Going line by line through the records below, count those with the word "assert" and give only the count.

Records for this exercise »
>>>

Lemma announces_ok previous filtered timestamp messages :
  announces previous filtered timestamp messages ->
  Forall (fun m => message_ok m /\ route m = ControlReliable) messages.
Proof.
  intros (reports & descriptor & -> & Hreports & Hd). apply Forall_app. split.
  - apply Forall_map. apply Forall_forall. intros r Hr.
    assert (Hlen : zlen r = 38).
    { clear Hd. induction Hreports as [|id r' ids rs [Hr' _] _ IH]; [by apply elem_of_nil in Hr|].
      apply elem_of_cons in Hr as [->|Hr]; [done|by apply IH]. }
    cbn. split; [|done]. do 2 eexists. split; [reflexivity|]. split; [|by right].
    autorewrite with zlens. unfold U16_MAX. lia.
  - apply Forall_singleton. split; [|done].
    destruct (device_descriptor_Ok (E := NvstInputCodecError) timestamp filtered) as (body & Hd' & Hbody).
    rewrite Hd in Hd'. injection Hd' as ->. do 2 eexists. split; [reflexivity|]. split; [|by right].
    autorewrite with zlens. unfold U16_MAX. lia.
Qed.

(** ** The codec's invariant *)

Record codec_wf (self : codec) : Prop := {
  cw_length : length (gamepad_sequences self) = 4%nat;
  cw_sequences : Forall is_u16 (gamepad_sequences self);
  cw_mask : is_u16 (rich_slot_mask self);
  cw_report r : last_gamepad_report self = Some r -> zlen r = 38;
  cw_bitmap b : gamepad_bitmap self = Some b -> is_u16 b;
  (** a pad handled as a rich controller is not announced as a gamepad *)
  cw_rich b id : gamepad_bitmap self = Some b -> 0 <= id < GAMEPADS ->
    has_slot b id = true -> has_slot (rich_slot_mask self) id = false;
  (** a pad that is not there starts again at sequence zero *)
  cw_absent id : 0 <= id < GAMEPADS -> has_slot (default 0 (gamepad_bitmap self)) id = false ->
    gamepad_sequences self !! Z.to_nat id = Some 0
}.

Lemma default_wf : codec_wf NvstInputCodec.default.
Proof.
  constructor; cbn; try done.
  - repeat (apply Forall_cons; split; [by split|]). apply Forall_nil_2.
  - intros id Hid _. unfold GAMEPADS in Hid.
    assert (Hc : id = 0 \/ id = 1 \/ id = 2 \/ id = 3) by lia. by destruct Hc as [->|[->|[->| ->]]].
Qed.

<<<

Output for this task »
2